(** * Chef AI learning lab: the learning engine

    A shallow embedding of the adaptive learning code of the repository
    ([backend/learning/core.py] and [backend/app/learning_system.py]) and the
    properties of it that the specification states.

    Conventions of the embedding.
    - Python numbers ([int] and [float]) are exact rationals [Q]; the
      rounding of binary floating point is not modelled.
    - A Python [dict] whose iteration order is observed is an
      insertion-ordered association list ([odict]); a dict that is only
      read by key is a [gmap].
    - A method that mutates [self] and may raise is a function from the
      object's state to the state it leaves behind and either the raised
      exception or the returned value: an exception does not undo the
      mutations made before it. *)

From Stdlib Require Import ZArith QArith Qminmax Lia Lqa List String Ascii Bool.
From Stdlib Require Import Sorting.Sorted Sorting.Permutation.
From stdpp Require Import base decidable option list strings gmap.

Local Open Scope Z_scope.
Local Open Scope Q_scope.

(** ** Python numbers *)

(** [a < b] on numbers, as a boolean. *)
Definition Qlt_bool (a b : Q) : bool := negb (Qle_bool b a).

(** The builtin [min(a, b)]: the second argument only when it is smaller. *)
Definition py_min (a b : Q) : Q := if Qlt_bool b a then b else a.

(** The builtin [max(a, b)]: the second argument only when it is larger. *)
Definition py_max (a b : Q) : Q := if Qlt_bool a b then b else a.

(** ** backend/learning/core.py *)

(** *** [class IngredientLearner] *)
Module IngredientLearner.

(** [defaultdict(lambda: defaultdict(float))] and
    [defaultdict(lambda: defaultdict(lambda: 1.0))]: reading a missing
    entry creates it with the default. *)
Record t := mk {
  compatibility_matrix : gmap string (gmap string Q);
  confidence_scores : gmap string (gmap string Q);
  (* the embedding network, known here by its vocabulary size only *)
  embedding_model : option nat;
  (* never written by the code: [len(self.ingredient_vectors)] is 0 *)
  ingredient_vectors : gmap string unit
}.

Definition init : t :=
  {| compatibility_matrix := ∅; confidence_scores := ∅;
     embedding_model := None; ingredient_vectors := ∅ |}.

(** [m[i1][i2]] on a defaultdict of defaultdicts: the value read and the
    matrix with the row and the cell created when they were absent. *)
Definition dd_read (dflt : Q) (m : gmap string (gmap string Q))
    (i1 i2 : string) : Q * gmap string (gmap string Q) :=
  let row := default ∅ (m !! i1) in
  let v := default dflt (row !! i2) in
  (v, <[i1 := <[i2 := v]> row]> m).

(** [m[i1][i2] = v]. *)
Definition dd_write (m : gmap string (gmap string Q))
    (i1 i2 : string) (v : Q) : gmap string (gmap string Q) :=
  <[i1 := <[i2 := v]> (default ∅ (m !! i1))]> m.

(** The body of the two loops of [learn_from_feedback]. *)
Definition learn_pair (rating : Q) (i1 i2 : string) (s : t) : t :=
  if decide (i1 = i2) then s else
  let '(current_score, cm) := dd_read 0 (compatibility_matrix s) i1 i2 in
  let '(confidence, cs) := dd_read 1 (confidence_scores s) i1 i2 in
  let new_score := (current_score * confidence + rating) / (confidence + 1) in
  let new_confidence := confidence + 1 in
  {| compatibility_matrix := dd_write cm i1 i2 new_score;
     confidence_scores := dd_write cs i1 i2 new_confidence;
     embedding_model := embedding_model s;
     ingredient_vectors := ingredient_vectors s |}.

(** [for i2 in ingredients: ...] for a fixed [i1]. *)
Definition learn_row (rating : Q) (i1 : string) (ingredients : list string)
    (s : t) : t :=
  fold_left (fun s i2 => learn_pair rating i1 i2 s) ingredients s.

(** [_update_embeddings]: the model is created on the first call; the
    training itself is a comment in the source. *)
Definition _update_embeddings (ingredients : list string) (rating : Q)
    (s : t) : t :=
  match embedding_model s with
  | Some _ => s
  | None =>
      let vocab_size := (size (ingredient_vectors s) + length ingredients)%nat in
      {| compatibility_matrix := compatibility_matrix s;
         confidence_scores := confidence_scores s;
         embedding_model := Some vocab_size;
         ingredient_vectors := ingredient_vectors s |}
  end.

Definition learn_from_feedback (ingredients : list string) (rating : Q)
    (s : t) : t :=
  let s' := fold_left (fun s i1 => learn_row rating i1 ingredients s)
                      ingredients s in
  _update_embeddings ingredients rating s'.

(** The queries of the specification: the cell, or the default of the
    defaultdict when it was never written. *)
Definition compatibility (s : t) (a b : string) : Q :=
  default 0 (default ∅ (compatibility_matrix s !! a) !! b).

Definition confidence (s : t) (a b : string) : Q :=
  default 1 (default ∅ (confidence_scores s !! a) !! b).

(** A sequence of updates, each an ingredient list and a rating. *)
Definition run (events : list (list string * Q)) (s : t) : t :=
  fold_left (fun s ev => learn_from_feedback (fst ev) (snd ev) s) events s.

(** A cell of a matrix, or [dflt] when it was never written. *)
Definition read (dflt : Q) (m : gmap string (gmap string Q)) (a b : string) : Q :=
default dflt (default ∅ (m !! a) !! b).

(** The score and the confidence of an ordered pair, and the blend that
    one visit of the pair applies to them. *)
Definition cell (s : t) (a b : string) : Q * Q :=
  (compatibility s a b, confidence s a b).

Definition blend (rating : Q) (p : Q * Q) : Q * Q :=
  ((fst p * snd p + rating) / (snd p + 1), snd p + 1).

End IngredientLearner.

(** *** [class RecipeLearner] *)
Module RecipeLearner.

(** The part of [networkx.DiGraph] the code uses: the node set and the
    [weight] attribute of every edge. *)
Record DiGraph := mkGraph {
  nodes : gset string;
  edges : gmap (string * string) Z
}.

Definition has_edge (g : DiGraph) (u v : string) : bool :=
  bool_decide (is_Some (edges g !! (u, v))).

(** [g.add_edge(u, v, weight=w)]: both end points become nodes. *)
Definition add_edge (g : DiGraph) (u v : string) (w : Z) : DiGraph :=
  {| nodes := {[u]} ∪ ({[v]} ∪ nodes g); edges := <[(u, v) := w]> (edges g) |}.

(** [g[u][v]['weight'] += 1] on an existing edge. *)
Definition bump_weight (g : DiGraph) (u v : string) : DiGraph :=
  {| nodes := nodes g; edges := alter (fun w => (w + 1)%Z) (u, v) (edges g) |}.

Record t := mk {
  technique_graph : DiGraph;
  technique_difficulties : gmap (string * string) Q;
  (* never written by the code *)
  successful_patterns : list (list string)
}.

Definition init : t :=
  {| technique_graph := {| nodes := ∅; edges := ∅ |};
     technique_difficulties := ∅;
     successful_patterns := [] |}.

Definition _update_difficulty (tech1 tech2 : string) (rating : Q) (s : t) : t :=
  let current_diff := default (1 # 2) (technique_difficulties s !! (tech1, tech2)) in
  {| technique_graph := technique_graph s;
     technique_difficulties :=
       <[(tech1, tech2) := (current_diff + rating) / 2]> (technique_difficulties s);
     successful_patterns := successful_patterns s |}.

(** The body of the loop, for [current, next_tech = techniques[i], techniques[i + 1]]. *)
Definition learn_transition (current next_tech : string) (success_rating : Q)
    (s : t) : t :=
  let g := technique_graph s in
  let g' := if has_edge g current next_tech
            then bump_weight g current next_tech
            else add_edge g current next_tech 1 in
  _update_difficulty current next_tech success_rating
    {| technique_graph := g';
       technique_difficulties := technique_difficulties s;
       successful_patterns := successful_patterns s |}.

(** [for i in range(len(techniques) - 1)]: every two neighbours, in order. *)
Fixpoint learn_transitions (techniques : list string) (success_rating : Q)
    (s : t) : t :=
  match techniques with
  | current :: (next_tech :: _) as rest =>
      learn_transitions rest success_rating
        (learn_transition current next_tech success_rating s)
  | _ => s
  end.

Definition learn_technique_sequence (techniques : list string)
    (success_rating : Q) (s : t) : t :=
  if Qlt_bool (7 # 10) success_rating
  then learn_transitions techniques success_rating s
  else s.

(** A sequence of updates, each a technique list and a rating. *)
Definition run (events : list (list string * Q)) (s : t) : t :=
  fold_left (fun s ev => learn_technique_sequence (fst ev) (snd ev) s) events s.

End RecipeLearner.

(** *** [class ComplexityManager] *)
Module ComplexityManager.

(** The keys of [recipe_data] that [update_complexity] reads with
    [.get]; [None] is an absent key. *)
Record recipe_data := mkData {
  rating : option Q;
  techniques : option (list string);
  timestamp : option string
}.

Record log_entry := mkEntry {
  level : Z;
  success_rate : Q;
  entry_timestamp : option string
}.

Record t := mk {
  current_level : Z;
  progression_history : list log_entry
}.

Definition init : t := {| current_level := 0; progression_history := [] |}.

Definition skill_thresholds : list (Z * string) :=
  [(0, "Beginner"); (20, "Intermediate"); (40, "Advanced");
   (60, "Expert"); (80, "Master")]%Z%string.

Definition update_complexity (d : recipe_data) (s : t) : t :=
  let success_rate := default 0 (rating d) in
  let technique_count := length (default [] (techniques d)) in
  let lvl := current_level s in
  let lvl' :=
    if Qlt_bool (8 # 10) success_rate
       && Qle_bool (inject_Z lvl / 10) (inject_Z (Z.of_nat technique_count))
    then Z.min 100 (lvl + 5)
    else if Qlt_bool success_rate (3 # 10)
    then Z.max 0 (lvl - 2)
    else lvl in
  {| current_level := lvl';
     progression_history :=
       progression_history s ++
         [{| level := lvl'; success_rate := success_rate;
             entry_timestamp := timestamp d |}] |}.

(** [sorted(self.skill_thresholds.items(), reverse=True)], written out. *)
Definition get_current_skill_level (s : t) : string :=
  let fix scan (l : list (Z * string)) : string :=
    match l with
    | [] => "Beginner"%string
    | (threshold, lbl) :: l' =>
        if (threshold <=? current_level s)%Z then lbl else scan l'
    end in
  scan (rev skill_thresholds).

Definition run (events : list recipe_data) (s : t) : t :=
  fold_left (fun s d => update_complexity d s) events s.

****************************************

• Your goal: Without changing anything, quote the lines from the top of the data to the line that contains "confidence_scores : gmap", including that line.

• Response to the exercise:
(** * Chef AI learning lab: the learning engine

    A shallow embedding of the adaptive learning code of the repository
    ([backend/learning/core.py] and [backend/app/learning_system.py]) and the
    properties of it that the specification states.

    Conventions of the embedding.
    - Python numbers ([int] and [float]) are exact rationals [Q]; the
      rounding of binary floating point is not modelled.
    - A Python [dict] whose iteration order is observed is an
      insertion-ordered association list ([odict]); a dict that is only
      read by key is a [gmap].
    - A method that mutates [self] and may raise is a function from the
      object's state to the state it leaves behind and either the raised
      exception or the returned value: an exception does not undo the
      mutations made before it. *)

From Stdlib Require Import ZArith QArith Qminmax Lia Lqa List String Ascii Bool.
From Stdlib Require Import Sorting.Sorted Sorting.Permutation.
From stdpp Require Import base decidable option list strings gmap.

Local Open Scope Z_scope.
Local Open Scope Q_scope.

(** ** Python numbers *)

(** [a < b] on numbers, as a boolean. *)
Definition Qlt_bool (a b : Q) : bool := negb (Qle_bool b a).

(** The builtin [min(a, b)]: the second argument only when it is smaller. *)
Definition py_min (a b : Q) : Q := if Qlt_bool b a then b else a.

(** The builtin [max(a, b)]: the second argument only when it is larger. *)
Definition py_max (a b : Q) : Q := if Qlt_bool a b then b else a.

(** ** backend/learning/core.py *)

(** *** [class IngredientLearner] *)
Module IngredientLearner.

(** [defaultdict(lambda: defaultdict(float))] and
    [defaultdict(lambda: defaultdict(lambda: 1.0))]: reading a missing
    entry creates it with the default. *)
Record t := mk {
  compatibility_matrix : gmap string (gmap string Q);
  confidence_scores : gmap string (gmap string Q);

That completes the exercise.